Imola, 18 gennaio 2014 - «Tutto ciò che si fa per amore, presto o tardi porterà i suoi frutti; anche se non li vedremo su questa terra». Monsignor Francesco Giacometti (foto) lo disse al Carlino nel settembre 2005, al termine dei suoi 17 anni da vicario generale della Diocesi. Non è più «su questa terra», don Francesco: si è spento in ospedale nel pomeriggio di giovedì (l’8 gennaio aveva compiuto 88 anni), portato via dalla lunga malattia che lo aveva trascinato in un mondo ovattato e lontano. Per lui è il momento di trovare tutti i frutti cresciuti in 65 anni di sacerdozio.

Da quando, nel 1952, il vescovo Paolino Tribbioli lo mandò nella ‘rossa’ terra di Sesto Imolese. Diciott’anni in prima linea. «Gli anni migliori del mio sacerdozio — così raccontava —; la gente ha capito che le volevo bene e che facevo le cose con amore, e anche che non facevo nulla per soldi perché non ne avevo mai». Il «momento più duro» è arrivato nel 1976, quando il non più giovane parroco fu inviato per un anno a San Giovanni Nuovo, dove si era consumata la lacerazione fra la Chiesa ufficiale e la comunità di base di Cleto Zaniboni. Giornalista e scrittore, Giacometti ha commentato quell’esperienza in un suo libro (‘Di chi è la Chiesa? Il difficile cammino della comunità di San Giovanni Nuovo’) e di quell’esperienza non amava parlare senza approfondire. «Per rispetto alle persone — diceva —. Di errori ne sono stati fatti, da parte di chi ha provocato la rottura nella Chiesa, ma ne sono stati fatti anche da altre parti». Una vita piena, quella del prete partito dalla trincea di Sesto Imolese («Ero lì quando morì Stalin e i comunisti misero fuori i segni del lutto») poi diventato monsignore e vicario generale del vescovo.

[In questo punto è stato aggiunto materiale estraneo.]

(* ===== verification/Types.v ===== *)
(** * The unified type system (src/libaspect/types.c)

    A type is a tree of [aspectype_t] cells: a record has a chain of fields under
    [childs], linked by [next].  Cells are known by their address; the names of
    the types lead to their cell through the table [types_hash] of the registry,
    any implementation of the [Store] interface.  Sizes are those of 64-bit
    objects on a 64-bit machine.  The arrays of dimensions are never written
    again, so they are values.  The strings cut in place by the parser belong to
    the caller: the functions give the rest of the label back and drop the
    fields. *)
From Stdlib Require Import Ascii.
From S2P Require Import Prelude.
From S2P Require Import Store.

Definition ASPECT_TYPE_UNKNOW : Z := 0.
Definition ASPECT_TYPE_RAW : Z := 1.
Definition ASPECT_TYPE_BIT : Z := 9.
Definition ASPECT_TYPE_CORENUM : Z := 11.
Definition ASPECT_TYPE_SIMPLENUM : Z := 14.
Definition ASPECT_TYPE_BASENUM : Z := 18.
Definition ASPECT_TYPE_MAXPTRDEPTH : Z := 1.

Record typeinfo_t := Typeinfo { iname : string; isize : Z }.

Record aspectype_t := Type_ {
  type : Z;
  isptr : Z;
  size : Z;
  off : Z;
  dimnbr : Z;
  elemnbr : option (list Z);
  name : option string;
  fieldname : option string;
  childs : option Z;
  next : option Z;
}.

(** A zeroed cell. *)
Definition type0 : aspectype_t := Type_ 0 0 0 0 0 None None None None None.

Definition set_type (x : Z) (t : aspectype_t) : aspectype_t :=
  Type_ x (isptr t) (size t) (off t) (dimnbr t) (elemnbr t) (name t) (fieldname t) (childs t) (next t).
Definition set_size (x : Z) (t : aspectype_t) : aspectype_t :=
  Type_ (type t) (isptr t) x (off t) (dimnbr t) (elemnbr t) (name t) (fieldname t) (childs t) (next t).
Definition set_name (x : option string) (t : aspectype_t) : aspectype_t :=
  Type_ (type t) (isptr t) (size t) (off t) (dimnbr t) (elemnbr t) x (fieldname t) (childs t) (next t).
Definition set_childs (x : option Z) (t : aspectype_t) : aspectype_t :=
  Type_ (type t) (isptr t) (size t) (off t) (dimnbr t) (elemnbr t) (name t) (fieldname t) x (next t).
Definition set_next (x : option Z) (t : aspectype_t) : aspectype_t :=
  Type_ (type t) (isptr t) (size t) (off t) (dimnbr t) (elemnbr t) (name t) (fieldname t) (childs t) x.

(** [sizeof] of the C types of the table, on a 64-bit machine; the last four are the
    numbers of the source. *)
Definition aspect_typeinfo_base : list typeinfo_t :=
  [ Typeinfo "unknown" 0; Typeinfo "raw" 0; Typeinfo "byte" 1; Typeinfo "string" 8;
    Typeinfo "short" 2; Typeinfo "int" 4; Typeinfo "long" 8; Typeinfo "daddr" 8;
    Typeinfo "caddr" 8; Typeinfo "bit" 1; Typeinfo "oid" 4; Typeinfo "vector" 48;
    Typeinfo "hash" 32; Typeinfo "list" 32; Typeinfo "expr" 28; Typeinfo "bloc" 13;
    Typeinfo "func" 110; Typeinfo "link" 6 ].

(** ** Strings *)

(** [strchr(s, c)]: what precedes the character and what follows it. *)
Fixpoint strchr (c : ascii) (s : string) : option (string * string) :=
  match s with
  | EmptyString => None
  | String a s =>
      if bool_decide (a = c) then Some (EmptyString, s)
      else '(l, r) ← strchr c s; Some (String a l, r)
  end.
(* ===== verification/TypesLayoutSpec.v ===== *)
(** * Types: layout and registration *)
From Stdlib Require Import Ascii.
From S2P Require Import Prelude.
From S2P Require Import Store.
From S2P Require Import Types.
From S2P Require Import TypesSpec.

(** The cells are the fields described, one after the other from an offset to another; those
    of a union are all at 0. *)
Inductive laid (union : bool) : Z → list fdesc → list aspectype_t → Z → Prop :=
  | laid_nil o : laid union o [] [] o
  | laid_cons o d ds u us e :
      has_desc u (if union then 0 else o) d → laid union (u32 (o + fd_bytes d)) ds us e →
      laid union o (d :: ds) (u :: us) e.

Section layout.
Context {R : Type} `{!Store R}.
Implicit Types (w : tworld R).

(** ** The loop over the fields *)

Section build.
Context {w0 : tworld R} {N : gmap string Z} {M : gmap Z tinfo} {i : tinfo} {info : list typeinfo_t}.
Context (Hok : types_ok w0 N M i info).
Context {fh newtype : Z} {self : aspectype_t}.
Context (Hfh : M !! fh = None) (Hself : next self = None).

Local Abbreviation bld := (building w0 N M i fh newtype self).

Lemma create_fields_spec fs w l names isunion label curoff :
  bld w l names →
  match field_descs (types_env w0 i) label self names fs with
  | Some ds => ∃ w' l' e, create_fields w isunion label newtype fh curoff fs = Some (w', Some e) ∧
      bld w' (l ++ l') (rev (fd_name <$> ds) ++ names) ∧
      laid (negb (isunion =? 0)) curoff ds l'.*2 e
  | None => ∃ w', create_fields w isunion label newtype fh curoff fs = Some (w', None) ∧
      restored w0 w' (delete "localfields" N) M
  end.
Proof using Hok Hfh Hself.
  revert w l names curoff. induction fs as [| f fs IH]; intros w l names curoff Hb; cbn [field_descs create_fields].
  { exists w, [], curoff. rewrite app_nil_r. split_and!; [done | done | constructor]. }
  pose proof (create_field_spec Hok Hfh Hself w l names isunion label curoff f Hb) as Hf.
  destruct (field_desc _ _ _ _) as [d |]; mstep.
  2: { destruct Hf as (w' & -> & Hr). mstep. eauto. }
  case_bool_decide.
  { destruct Hf as (w' & -> & Hr). mstep. eauto. }
  destruct Hf as (w1 & p & u & -> & Hb1 & Hd). mstep.
  specialize (IH w1 _ _ (u32 (curoff + fd_bytes d)) Hb1).
  destruct (field_descs _ _ _ _ fs) as [ds |]; mstep; [| done].
  destruct IH as (w' & l' & e & He & Hb' & Hl). exists w', ((p, u) :: l'), e. split; [done |].
  rewrite <-app_assoc in Hb'. cbn [app] in Hb'. cbn [fmap list_fmap rev]. rewrite <-app_assoc. split; [done |].
  cbn. constructor; [| done]. by destruct (isunion =? 0).
Qed.
End build.

(** ** The size of a union *)

Definition largest (l : list aspectype_t) : Z := foldr Z.max 0 (size <$> l).

Lemma largest_cons (e : Z * aspectype_t) l : largest (e :: l).*2 = Z.max (size e.2) (largest l.*2).
Proof. done. Qed.

Lemma biggest_size_spec fuel w h l b :
  chain (cells w) h l → (length l < fuel)%nat → Forall (λ e, 0 ≤ size e.2 < 2 ^ 31) l → 0 ≤ b < 2 ^ 31 →
  biggest_size fuel w h b = Some (Z.max b (largest l.*2)).
Proof.
  intros Hc. revert fuel b. induction Hc as [| p t l Hp Hc IH]; intros [| fuel] b Hf Hs Hb; cbn in Hf; try lia.
  - cbn. f_equal. lia.
  - apply Forall_cons in Hs as [Ht Hs]. cbn in Ht. cbn [biggest_size]. rewrite Hp. mstep.
    rewrite (wrapu_small 32 b) by lia. rewrite (wraps_small 32 (size t)) by lia.
    rewrite IH; [| lia | done | destruct (b <? size t); lia].
    rewrite largest_cons. f_equal. cbn.
    destruct (Z.ltb_spec b (size t)); lia.
Qed.

Lemma largest_range l : Forall (λ e, 0 ≤ size e < 2 ^ 31) l → 0 ≤ largest l < 2 ^ 31.
Proof. unfold largest. induction 1; cbn; lia. Qed.

Lemma union_size_spec w p t l :
  cells w !! p = Some t → next t = None → chain (cells w) (childs t) l → l ≠ [] →
  Forall (λ e, 0 ≤ size e.2 < 2 ^ 31) l →
  aspect_type_find_union_size w (Some p) = Some (largest l.*2).
Proof.
  intros Hp Hn Hc Hl Hs. cbn [aspect_type_find_union_size]. rewrite Hp. mstep. rewrite Hn.
  destruct (childs t) as [c |] eqn:Ec; [| by inversion Hc].
  assert (0 ≤ largest l.*2 < 2 ^ 31) by by apply largest_range, Forall_fmap.
  rewrite (biggest_size_spec _ w (Some c) l 0); [f_equal; lia | done | | done | lia].
  pose proof (chain_length _ _ _ Hc). unfold chain_fuel. lia.
Qed.

(** ** Registration *)

Lemma types_fresh w N M i info p : types_ok w N M i info → cbrk w ≤ p → ∀ nm, ti_map i !! nm ≠ Some p.
Proof.
  intros Hok Hp nm Hnm. destruct (tk_names _ _ _ _ _ Hok _ _ Hnm) as (t & Ht & _).
  by rewrite (tk_fresh _ _ _ _ _ Hok) in Ht.
Qed.

Lemma types_nbr w N M i info : types_ok w N M i info → 18 ≤ s_nbr (store w) < 2 ^ 31.
Proof.
  intros Hok. pose proof (s_nbr_range _ _ _ (tk_store _ _ _ _ _ Hok)). pose proof (tk_base _ _ _ _ _ Hok).
  unfold ASPECT_TYPE_BASENUM in *. lia.
Qed.

(** A name keeps its number; a new one gets the next number. *)
Definition next_id w (i : tinfo) (label : string) : Z :=
  match types_env w i label with Some t => type t | None => s_nbr (store w) end.

Lemma push_info (info : list typeinfo_t) n x :
  Z.of_nat (length info) = n →
  Prelude.store (resize (Z.to_nat (n + 1)) (Typeinfo "" 0) (default [] (Some info))) (Z.to_nat (n + 1 - 1)) x =
  Some (info ++ [x]).
Proof.
  intros <-. change (default [] (Some info)) with info. rewrite resize_ge by lia.
  replace (Z.to_nat (Z.of_nat (length info) + 1) - length info)%nat with 1%nat by lia.
  replace (Z.to_nat (Z.of_nat (length info) + 1 - 1)) with (length info) by lia.
  rewrite store_Some by (rewrite length_app; cbn; lia).
  rewrite insert_app_r_alt by done. by rewrite Nat.sub_diag.
Qed.

Section real.
Context {w : tworld R} {N : gmap string Z} {M : gmap Z tinfo} {i : tinfo} {info : list typeinfo_t}.
Context (Hok : types_ok w N M i info) (Hlim : s_nbr (store w) + 1 < 2 ^ 31).
Context {label : string} {p : Z} {nt : aspectype_t}.
Context (Hp : cells w !! p = Some nt) (Hn : next nt = None) (Hnm : name nt = Some label).
Context (Hnew : ∀ nm, ti_map i !! nm ≠ Some p).

(** The new type under the number [id], the informations [info'] agreeing with it. *)
Lemma types_ok_named w' (i' : tinfo) id info' N' M' :
  s_repr (store w') N' M' → M' !! types_hash w' = Some i' → ti_map i' = <[label := p]> (ti_map i) →
  cells w' = <[p := set_type id nt]> (cells w) → cbrk w' = cbrk w → aspect_typeinfo w' = Some info' →
  Z.of_nat (length info') = s_nbr (store w') → s_nbr (store w) ≤ s_nbr (store w') →
  1 ≤ id → info' !! Z.to_nat id = Some (Typeinfo label (size nt)) →
  (∀ k x, k ≠ Z.to_nat id → info' !! k = Some x → info !! k = Some x) →
  (∀ k x, k ≠ Z.to_nat id → info !! k = Some x → info' !! k = Some x ∧ ((1 ≤ k)%nat → iname x ≠ label)) →
  (∀ nm q t, ti_map i !! nm = Some q → cells w !! q = Some t → nm ≠ label → type t ≠ id) →
  types_ok w' N' M' i' info'.
Proof using Hok Hp Hn Hnm Hnew.
  intros Hs Hh Hmap Hc Hbr Hi Hl Hle Hid Hlab Hback Hkeep Hdis.
  assert (∀ q t nm, ti_map i !! nm = Some q → cells w !! q = Some t → cells w' !! q = Some t) as Hold.
  { intros q t nm Hq Ht. rewrite Hc, lookup_insert_ne; [done |]. intros ->. by apply (Hnew nm). }
  split; try done.
  - pose proof (tk_base _ _ _ _ _ Hok). lia.
  - intros k x Hk Hx. destruct (decide (k = Z.to_nat id)) as [-> | Hne].
    + rewrite Hlab in Hx. simplify_eq. exists p, (set_type id nt). rewrite Hmap, Hc. cbn [iname].
      rewrite !lookup_insert_eq. split_and!; [done | done |]. cbn. lia.
    + destruct (tk_ids _ _ _ _ _ Hok k x Hk (Hback k x Hne Hx)) as (q & t & Hq & Ht & Hty).
      destruct (Hkeep k x Hne (Hback k x Hne Hx)) as [_ Hnl].
      exists q, t. rewrite Hmap, lookup_insert_ne by (symmetry; by apply Hnl). split_and!; [done | by eapply Hold | done].
  - intros nm q. rewrite Hmap. destruct (decide (nm = label)) as [-> | Hne].
    + rewrite lookup_insert_eq. intros [= <-]. exists (set_type id nt). rewrite Hc, lookup_insert_eq.
      split_and!; done.
    + rewrite lookup_insert_ne by done. intros Hq.
      destruct (tk_names _ _ _ _ _ Hok nm q Hq) as (t & Ht & Hnt & Hmt & H1 & Hit).
      exists t. split_and!; try done; [by eapply Hold |].
      apply Hkeep; [| done]. pose proof (Hdis nm q t Hq Ht Hne). lia.
  - intros q Hq. rewrite Hbr in Hq. rewrite Hc, lookup_insert_ne; [by apply (tk_fresh _ _ _ _ _ Hok) |].
    intros <-. by rewrite (tk_fresh _ _ _ _ _ Hok) in Hp.
Qed.

(** Two names have two numbers. *)
Lemma types_distinct nm q t nm' q' t' :
  ti_map i !! nm = Some q → cells w !! q = Some t → ti_map i !! nm' = Some q' → cells w !! q' = Some t' →
  nm ≠ nm' → type t ≠ type t'.
Proof using Hok.
  intros Hq Ht Hq' Ht' Hne Heq.
  destruct (tk_names _ _ _ _ _ Hok nm q Hq) as (u & Hu & _ & _ & _ & Hi). 
  destruct (tk_names _ _ _ _ _ Hok nm' q' Hq') as (u' & Hu' & _ & _ & _ & Hi').
  simplify_eq. rewrite Heq in Hi. rewrite Hi in Hi'. by simplify_eq.
Qed.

Don Giacometti ha insegnato nelle scuole pubbliche, è stato assistente generale dell’Azione Cattolica, ha diretto il settimanale ‘Il nuovo diario messaggero’. E si è occupato anche di esorcismi. «Mi è capitato un paio di volte, ma in entrambi i casi ebbi l’impressione che a quelle persone servisse un medico, non un esorcista», raccontava con un certo disincanto e con spirito laico. Il parroco l’ha fatto anche da ottantenne: l’ultimo incarico nel 2003 a Chiusura, e lui avanti e indietro da pendolare fra la campagna e la sua abitazione in centro, accanto al Vescovado. «Ho trovato un mondo cambiato», ragionava. Ma restava sulla breccia, con il suo sorriso, le battute sottovoce e il basco in testa. In fondo l’aveva dichiarato nel suo ultimo giorno da vicario generale: «Se la forza me lo permetterà, non mancherà certo il lavoro nella casa del Signore. A forze in difficoltà, le ginocchia piegate nella preghiera possono dare frutti sicuri per sé e per i fratelli». E nella stessa intervista aveva fotografato così il suo spirito: «Ho sempre gioito nel momento della ‘vittoria’. Non mi sono sentito definitivamente sconfitto nell’insuccesso». Sorrideva, don Francesco, e le forze l’hanno accompagnato a lungo.

Quando le difficoltà sono diventate pesanti, si è rifugiato alla Casa del clero accanto alla chiesa dei Servi, dove immaginiamo le sue «ginocchia piegate nella preghiera». Fino a poco prima aveva collaborato con il Carlino curando la rubrica della domenica in cui commentava le letture proposte dalla liturgia. Arrivava in redazione con il suo floppy: «Guarda, mi raccomando... va bene?». E a Natale con i regalini: era contento e anche un po’ imbarazzato. Le piccole Natività che aveva scelto per noi restano un tenero ricordo.